# [PROBLEM TO WORK ON]
Count the lines below that contain the word "when", and reply with that number alone.
── PROVIDED DATA ──
(** X14: with valid credentials in the cache, the service is built from them
    and nothing else happens: no refresh, no interactive flow, and the
    cache file is not rewritten. *)
Theorem valid_cache_is_silent (w w1 : W) (c : C) :
  os_path_exists env TOKEN w = true ->
  pickle_load env TOKEN w = (Ok (Some c), w1) ->
  creds_valid env c w1 = true ->
  let o := get_gmail_service env w in
  trace o = [ AuExists TOKEN true; AuLoad TOKEN (Ok (Some c));
              AuBuild (py "gmail") (py "v1") c (value o) ]
  /\ value o = (build env (py "gmail") (py "v1") c w1).1
  /\ omap dumped (trace o) = []
  /\ List.filter is_renewal (trace o) = [].
Proof.
  intros Hex Hload Hvalid o. subst o. auth_unfold.
  rewrite Hex. cbn [value world trace fst snd app]. rewrite Hload.
  cbn [value world trace fst snd app]. rewrite Hvalid.
  cbn [value world trace fst snd app]. repeat split.
Qed.

Lemma get_gmail_service_fail_fast (w : W) :
  let o := get_gmail_service env w in
  Forall (fun ev => auth_raised ev = None) (trace o)
  \/ (exists pre ev e,
        trace o = pre ++ [ev]
        /\ Forall (fun x => auth_raised x = None) pre
        /\ auth_raised ev = Some e
        /\ value o = Raise e).
Proof.
  cbv zeta. auth_cases;
    first
      [ left; by repeat constructor
      | right; eexists [], _, _; repeat split; by repeat constructor
      | right; eexists [_], _, _; repeat split; by repeat constructor
      | right; eexists [_; _], _, _; repeat split; by repeat constructor
      | right; eexists [_; _; _], _, _; repeat split; by repeat constructor
      | right; eexists [_; _; _; _], _, _; repeat split; by repeat constructor ].
Qed.

(** X15: a call that raises is the last thing [get_gmail_service] does, and
    its exception is the result.  So a cache file that cannot be loaded is
    not replaced by a new authorization, a failed refresh does not fall
    back to the interactive flow, and after a failed refresh or flow the
    cache file is not written. *)
Theorem auth_failure_ends_call
    (w : W) (pre post : list (auth_event C S)) (ev : auth_event C S) (e : exn) :
  trace (get_gmail_service env w) = pre ++ ev :: post ->
  auth_raised ev = Some e ->
  post = [] /\ value (get_gmail_service env w) = Raise e.
Proof.
  intros Hlog Hev.
  destruct (get_gmail_service_fail_fast w)
    as [Hnone | (pre' & ev' & e' & Hlog' & Hpre' & Hev' & Hres)].
  - rewrite Hlog in Hnone. apply Forall_app in Hnone as [_ Hnone].
    apply Forall_cons in Hnone as [Hnone _]. congruence.
  - rewrite Hlog in Hlog'.
    destruct post as [|x post _] using rev_ind.
    + apply app_inj_tail in Hlog' as [_ <-].
      split; [reflexivity|]. congruence.
    + rewrite app_comm_cons, app_assoc in Hlog'.
      apply app_inj_tail in Hlog' as [<- _].
      apply Forall_app in Hpre' as [_ Hpre'].
      apply Forall_cons in Hpre' as [Hpre' _]. congruence.
Qed.

Ltac in_trace H :=
  repeat (apply elem_of_cons in H as [H|H]);
  try (by apply elem_of_nil in H); try discriminate H.

(** X16: the service is only ever built from the credentials the cache file
    holds at that moment: the ones just loaded from it, or the ones just
    written to it.  The build is the last call, and its answer is the
    result. *)
Theorem service_built_from_cache (w : W) n v (c : C) r :
  AuBuild n v c r ∈ trace (get_gmail_service env w) ->
  n = py "gmail" /\ v = py "v1"
  /\ value (get_gmail_service env w) = r
  /\ exists pre,
       trace (get_gmail_service env w) = pre ++ [AuBuild n v c r]
       /\ (last pre = Some (AuLoad TOKEN (Ok (Some c)))
           \/ last pre = Some (AuDump TOKEN c (Ok tt))).
Proof.
  auth_cases; intros H; in_trace H; injection H as <- <- <- <-;
    (split; [reflexivity|]); (split; [reflexivity|]); (split; [reflexivity|]);
    first
      [ eexists [_; _]; split; [reflexivity|]; (by left) || (by right)
      | eexists [_; _; _]; split; [reflexivity|]; (by left) || (by right)
      | eexists [_; _; _; _]; split; [reflexivity|]; (by left) || (by right) ].
Qed.

(** X17: which renewal is made: the credentials are refreshed only when they
    were loaded from the cache, are not valid, are expired and hold a
    refresh token; the interactive flow runs only when there is no usable
    cache and no refresh is possible; and a call makes at most one
    renewal. *)
Theorem renewal_decision (w : W) :
  (forall c r,
      AuRefresh c r ∈ trace (get_gmail_service env w) ->
      exists w1,
        os_path_exists env TOKEN w = true
        /\ pickle_load env TOKEN w = (Ok (Some c), w1)
        /\ creds_valid env c w1 = false
        /\ creds_expired env c w1 = true
        /\ has_refresh_token env c = true)
  /\ (forall a b p r,
        AuFlow a b p r ∈ trace (get_gmail_service env w) ->
        a = SECRETS /\ b = SCOPES /\ p = 0
        /\ (os_path_exists env TOKEN w = false
            \/ exists w1,
                 pickle_load env TOKEN w = (Ok None, w1)
                 \/ exists c,
                      pickle_load env TOKEN w = (Ok (Some c), w1)
                      /\ creds_valid env c w1 = false
                      /\ (creds_expired env c w1 && has_refresh_token env c) = false))
  /\ length (List.filter is_renewal (trace (get_gmail_service env w))) <= 1.
Proof.
  split; [|split].
  - intros c r. auth_cases; intros H; in_trace H.
    all: simplify_eq; eexists; repeat split; eassumption.
  - intros a b p r. auth_cases; intros H; in_trace H.
    all: simplify_eq; repeat split.
    all: try (by left).
    all: right; eexists;
      first
        [ by left
        | right; eexists; split; [reflexivity|]; split; [eassumption|];
          match goal with H : creds_expired _ _ _ = _ |- _ => rewrite H end;
          try match goal with H : has_refresh_token _ _ = _ |- _ => rewrite H end;
          reflexivity ].
  - auth_cases; cbn; lia.
Qed.

(** X18: on a file system where a dumped file loads back as what was dumped,
    and where loading and building leave the file alone: after a call that
    returns, the cache file holds the credentials the service was built
    from; and as long as these are valid, the next call builds from them
    without refresh, flow or write. *)
Theorem next_call_reuses_credentials (w : W) (s : S) :
  (forall c w0 w', pickle_dump env TOKEN c w0 = (Ok tt, w') -> cache_holds env w' c) ->
  (forall n v c0 c w0 r w',
      build env n v c0 w0 = (r, w') -> cache_holds env w0 c -> cache_holds env w' c) ->
  (forall c w0 r w',
      pickle_load env TOKEN w0 = (r, w') -> cache_holds env w0 c -> cache_holds env w' c) ->
  value (get_gmail_service env w) = Ok s ->
  let w' := world (get_gmail_service env w) in
  exists c,
    AuBuild (py "gmail") (py "v1") c (Ok s) ∈ trace (get_gmail_service env w)
    /\ cache_holds env w' c
    /\ (creds_valid env c (pickle_load env TOKEN w').2 = true ->
        trace (get_gmail_service env w')
        = [ AuExists TOKEN true; AuLoad TOKEN (Ok (Some c));
            AuBuild (py "gmail") (py "v1") c (value (get_gmail_service env w')) ]).
Proof.
  intros Hdump Hbuild Hload Hval w'.
  assert (Hc : exists c,
             AuBuild (py "gmail") (py "v1") c (Ok s) ∈ trace (get_gmail_service env w)
             /\ cache_holds env w' c).
  { subst w'. revert Hval. auth_cases; intros [= <-].
    all: eexists; (split; [repeat ((by left) || right)|]).
    all: eapply Hbuild; [eassumption|].
    all: try (eapply Hdump; eassumption).
    all: eapply Hload; [eassumption|]; split; [assumption | eauto]. }
  destruct Hc as (c & Hin & Hholds). exists c.
  split; [exact Hin|]. split; [exact Hholds|].
  destruct Hholds as (Hex & w1 & Hw1). rewrite Hw1. cbn [snd]. intros Hvalid.
  auth_unfold. rewrite Hex. cbn [value world trace fst snd app].
  rewrite Hw1. cbn [value world trace fst snd app]. rewrite Hvalid. reflexivity.
Qed.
───
# [EXERCISE ANSWER]
2